Posted: Aug 04, 2020 8:32 am
by Cito di Pense
Because the atoms in molecules exert forces on each other; when the configuration changes, the forces change. Don't get lost in terminology. Stick to the basics, if that's all you can understand. You can even consider that work and energy are not really different in some philosophical way. Energy converts to work (speeding up of a car, but the work is the expansion of the gases in the cylinder on ignition). This is merely fundamental thermodynamics, and you should try to understand that before you tackle biochemistry and biophysics.

Jbags wrote:none of the explanations I have found online seem to answer this problem sufficiently (or in a way that I can understand)

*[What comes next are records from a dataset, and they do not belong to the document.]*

(** The handler of [POST /process]. *)
Definition process (w : World) (url : string) : Exec Response :=
  if negb (truthy (Str url)) then mret url_required
  else
    try_catch
      ('(output, outputDir) ← capture_directory w url;
       let outputDirName := path_basename outputDir in
       aiResult ← runAIAnalysis w outputDir url;
       if truthy (ai_error aiResult)
       then (text ← template (ai_error aiResult);
             throw ("AI analysis failed: " +:+ text))
       else mret (send_json (process_response outputDirName url aiResult false)))
      (λ message, mret (processing_error message)).

End WithPlatform.

End Legacy.

(** ** What a subscriber can observe *)

Module Observed.
Import Js JsValue Host Server.



(** What does not change in a job, and what only grows. *)
Definition job_extends (job job' : Job) : Prop :=
  urls job' = urls job ∧ headerHeight job' = headerHeight job ∧
  footerHeight job' = footerHeight job ∧ total job' = total job ∧
  startTime job' = startTime job ∧
  completed job `prefix_of` completed job' ∧
  (status job = finished → status job' = finished ∧ completed job' = completed job).

End Observed.

(** ** Further inputs of the examples *)

Module Samples.
Import Js JsValue Host Server SimplePlatform Examples.

(** What the capture tool prints when it also reports the slice heights. *)
Definition capture_report : string :=
  "Output saved in: /x" +:+ LF
  +:+ "Header height: " +:+ pretty 120%N +:+ LF
  +:+ "Footer height: " +:+ pretty 80%N +:+ LF.

(** A text between double quotes. *)
Definition quoted (s : string) : string :=
  String dquote s +:+ String dquote EmptyString.

(** The JSON text [{"success":false,"error":"quota"}]. *)
Definition refusal_json : string :=
  "{" +:+ quoted "success" +:+ ":false," +:+ quoted "error" +:+ ":" +:+ quoted "quota"
  +:+ "}".

(** A request value whose conversion to a string throws: the object
    [{"toString":1}]. *)
Definition unconvertible : value := Obj [("toString", Num 1%Z)].

(** An analysis child that prints a truncated text and exits with code 1. *)
Definition ai_truncated_crashed : ChildExit := Closed (Some 1%Z) truncated_json "Traceback".

(** An analysis child that exits with code 2 after a traceback. *)
Definition ai_crashed : ChildExit := Closed (Some 2%Z) EmptyString "Traceback".

(** An analysis child that exits with code 0 and reports a failure. *)
Definition ai_refused : ChildExit := Closed (Some 0%Z) refusal_json EmptyString.

Definition plain_job : Job := job_of batch_home_first Undefined Undefined.

Section States.
Local Existing Instance platform.

(** A request subscribes to the job that has just been started. *)
Definition st_subscribed : State := analysis_stream "job1" 1%Z st_started.

End States.

End Samples.

(* ===================================================================== *)
(** * Properties *)
(* ===================================================================== *)

Section OutputDirectory.
Import Js ProcessUtils.

Lemma regexp_match_None_tail label c s :
  regexp_match label (String c s) = None → regexp_match label s = None.
Proof.
  simpl. destruct (match_here label (String c s)); [discriminate | done].
Qed.

Lemma regexp_match_here label s cap :
  match_here label s = Some cap → regexp_match label s = Some cap.
Proof. intros H. destruct s; simpl; by rewrite H. Qed.

(** An attempt of the secondary pattern succeeds only on [> ] followed by a
    successful attempt of the primary pattern, with the same capture. *)
Lemma secondary_here_inv s cap :
  match_here secondary_label s = Some cap →
  ∃ s2, s = String ">" (String " " s2) ∧ match_here primary_label s2 = Some cap.
Proof.
  unfold match_here, secondary_label, primary_label.
  destruct s as [|a [|b s2]]; simpl.
  - discriminate.
  - case_bool_decide; discriminate.
  - case_bool_decide as Ha; [|discriminate].
    case_bool_decide as Hb; [|discriminate].
    subst a b. intros H. exists s2. split; [done|]. exact H.
Qed.

Lemma primary_None_secondary_None s :
  primary_match s = None → secondary_match s = None.
Proof.
  unfold primary_match, secondary_match.
  induction s as [|c s IH]; intros Hp.
  - reflexivity.
  - pose proof (regexp_match_None_tail _ _ _ Hp) as Hs.
    simpl. destruct (match_here secondary_label (String c s)) as [cap|] eqn:Hh.
    + apply secondary_here_inv in Hh as (s2 & Heq & Hm).
      simplify_eq.
      apply regexp_match_None_tail in Hs.
      apply regexp_match_here in Hm. congruence.
    + by apply IH.
Qed.

Lemma secondary_Some_primary_Some s cap :
  secondary_match s = Some cap → ∃ cap', primary_match s = Some cap'.
Proof.
  intros Hs. destruct (primary_match s) as [cap'|] eqn:Hp; [by eexists|].
  apply primary_None_secondary_None in Hp. congruence.
Qed.

(** C10, the claim as stated fails: on an output with two report lines the
    secondary pattern captures the directory of the marked line while the
    primary pattern captures the directory of the earlier, unmarked one. *)
Lemma fallback_capture_differs :
  let output := "Output saved in: A" +:+ LF +:+ "> Output saved in: B" in
  secondary_match output = Some "B" ∧ primary_match output = Some "A" ∧
  ¬ (∀ out cap, secondary_match out = Some cap → primary_match out = Some cap).
Proof.
  split; [reflexivity|]. split; [reflexivity|].
  intros H.
  specialize (H ("Output saved in: A" +:+ LF +:+ "> Output saved in: B") "B" eq_refl).
  vm_compute in H. discriminate.
Qed.

(** C10, amended: whenever the secondary pattern matches, the primary
    pattern matches too (possibly at an earlier occurrence, with another
    capture); hence [extractOutputDirectory] equals matching the primary
    pattern alone and its fallback branch is never the one that returns. *)
Theorem fallback_unreachable output :
  extractOutputDirectory output = extractOutputDirectory_primary_only output ∧
  (is_Some (secondary_match output) → is_Some (primary_match output)) ∧
  (primary_match output = None → extractOutputDirectory output = None).
Proof.
  unfold extractOutputDirectory, extractOutputDirectory_primary_only.
  destruct (primary_match output) as [cap|] eqn:Hp.
  - split; [reflexivity|]. split; [by eexists | discriminate].
  - rewrite (primary_None_secondary_None _ Hp).
    split; [reflexivity|]. split; [|reflexivity].
    intros [cap Hc]. discriminate.
Qed.

End OutputDirectory.

(** ** Page roles *)

Section Roles.
Import Js JsValue Host Server Claimed.
Context `{Platform}.

Lemma role_of_all url allUrls :
  role_of url allUrls = "all" ↔ isHomePageUrl url allUrls = true.
Proof. unfold role_of, analysisType_of. by destruct (isHomePageUrl url allUrls). Qed.

Lemma role_of_body url allUrls :
  role_of url allUrls = "body" ↔ isHomePageUrl url allUrls = false.
Proof. unfold role_of, analysisType_of. by destruct (isHomePageUrl url allUrls). Qed.

(** A hit of the loop over the home patterns is an address of one of the
    patterns under the origin. *)
Lemma scan_home_patterns_Hit url origin patterns :
  scan_home_patterns url origin patterns = Hit →
  ∃ pattern homeUrl, pattern ∈ patterns ∧
    URL_new_base pattern origin = Some homeUrl ∧ href homeUrl = url.
Proof.
  induction patterns as [|p ps IH]; simpl; [discriminate|].
  destruct (URL_new_base p origin) as [h|] eqn:Hp; [|discriminate].
  unfold str_eq. case_bool_decide as Heq.
  - intros _. exists p, h. split; [left|]. done.
  - intros Hs. destruct (IH Hs) as (q & hq & Hin & Hq & Hh).
    exists q, hq. split; [by right|done].
Qed.

(** C1, amended: a URL is the homepage exactly when it parses and either
    its path is [/], empty, [/index.html] or [/home], or the batch has more
    than one URL and the scan of the home patterns ([/index.php] included)
    under the origin of the URL either finds the URL as the address of a
    pattern, or resolves every pattern without finding it while the URL is
    equal to the first URL of the batch, whether or not another URL of the
    batch is a syntactic match.  When a pattern does not resolve under the
    origin before the URL is found, [new URL] throws and the URL is not the
    homepage, first of the batch or not.  The homepage gets the analysis
    type [all], every other URL [body]. *)
Theorem isHomePageUrl_exactly url allUrls :
  (isHomePageUrl url allUrls = true ↔
   ∃ urlObj, URL_new url = Some urlObj ∧
     (is_home_path (pathname urlObj) = true ∨
      (1 < length allUrls ∧
       (scan_home_patterns url (origin urlObj) homePatterns = Hit ∨
        (scan_home_patterns url (origin urlObj) homePatterns = Miss ∧
         allUrls !! 0 = Some url))))) ∧
  (role_of url allUrls = "all" ↔ isHomePageUrl url allUrls = true) ∧
  (role_of url allUrls = "body" ↔ isHomePageUrl url allUrls = false).
Proof.
  split; [|split; [apply role_of_all | apply role_of_body]].
  unfold isHomePageUrl.
  destruct (URL_new url) as [u|] eqn:Hu.
  - destruct (is_home_path (pathname u)) eqn:Hp.
    + split; [|done]. intros _. exists u. by split; [|left].
    + case_bool_decide as Hlen.
      * destruct (scan_home_patterns url (origin u) homePatterns) eqn:Hs.
        -- split; [|done]. intros _. exists u. split; [done|]. right. split; [done|by left].
        -- destruct (allUrls !! 0) as [first|] eqn:Hf.
           ++ unfold str_eq. case_bool_decide as Heq.
              ** subst first. split; [|done]. intros _. exists u.
                 split; [done|]. right. split; [done|]. by right.
              ** split; [done|]. intros (u' & Hu' & Hc). simplify_eq.
                 destruct Hc as [?|(_ & [?|[_ ?]])]; congruence.
           ++ split; [done|]. intros (u' & Hu' & Hc). simplify_eq.
              destruct Hc as [?|(_ & [?|[_ ?]])]; congruence.
        -- split; [done|]. intros (u' & Hu' & Hc). simplify_eq.
           destruct Hc as [?|(_ & [?|[? _]])]; congruence.
      * split; [done|]. intros (u' & Hu' & Hc). simplify_eq.
        destruct Hc as [?|(? & _)]; [congruence|lia].
  - split; [done|]. intros (u' & Hu' & _). discriminate.
Qed.

(** C9: a text that does not parse as a URL is never the homepage, whatever
    the batch and its position in it, and so gets the analysis type [body]. *)
Theorem invalid_url_body_only url allUrls :
  URL_new url = None →
  isHomePageUrl url allUrls = false ∧ role_of url allUrls = "body".
Proof.
  intros Hu. assert (isHomePageUrl url allUrls = false) as Hh.
  { unfold isHomePageUrl. by rewrite Hu. }
  split; [done|]. by apply role_of_body.
Qed.

End Roles.

Section RolesExamples.
Import Js JsValue Host Server Claimed SimplePlatform Examples.
Local Existing Instance platform.

(** The two batches of the specification. *)
Example roles_home_first :
  map (λ u, role_of u ["https://x.com/"; "https://x.com/products"])
      ["https://x.com/"; "https://x.com/products"] = ["all"; "body"].
Proof. reflexivity. Qed.

Example roles_no_home :
  map (λ u, role_of u ["https://x.com/products"; "https://x.com/about"])
      ["https://x.com/products"; "https://x.com/about"] = ["all"; "body"].
Proof. reflexivity. Qed.

(** C1, the claim as stated fails: in a batch whose second URL is a
    syntactic homepage match, the first URL has the path [/products] and is
    classified as homepage all the same, so both URLs get [all]. *)
Lemma first_url_full_beside_homepage :
  syntactic_homepage "https://x.com/products" = false ∧
  syntactic_homepage "https://x.com/" = true ∧
  claimed_role 0 batch_late_home = "body" ∧
  role_of "https://x.com/products" batch_late_home = "all" ∧
  role_of "https://x.com/" batch_late_home = "all".
Proof. repeat split; reflexivity. Qed.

"Suffiiciently" is a bit subjective. How long are you willing to study and how do you plan to test your knowledge (or anyone else's that you come across)? You haven't said how you could be satisfied by any answers you receive. This is elementary for anyone who's studied second-year physical chemistry, which is not the endpoint of a chem degree. Nobody can just pour this knowledge into your head. What I've found about a lot of wikipedia articles is that they can stimulate your curiostity, but cannot even begin to satisfy it in the article that starts it off. A wikipedia article is not the beginning of any account, not with stuff like this.

Jbags wrote:
The section on 'crossbridge cycling' on this wikipedia page seems to be relevant, but crucially in this sentence "The myosin head then releases the inorganic phosphate and initiates a power stroke, which generates a force of 2 pN", why is the power stroke initiated? Why is a directional force generated?


That's specialist biophysics. You should expect to study awhile before you "understand" it. At some point, even before this, the wikipedia loses its capacity to educate the novice. Don't rely on it for deep insight when it goes this far. "Power stroke" is metaphorical in the account of myosin function - the term comes from the design of heat engines. Why is directional force generated? If it wasn't, it wouidn't work, would it? It's the underlying structure that leads to the direction. Why ask why?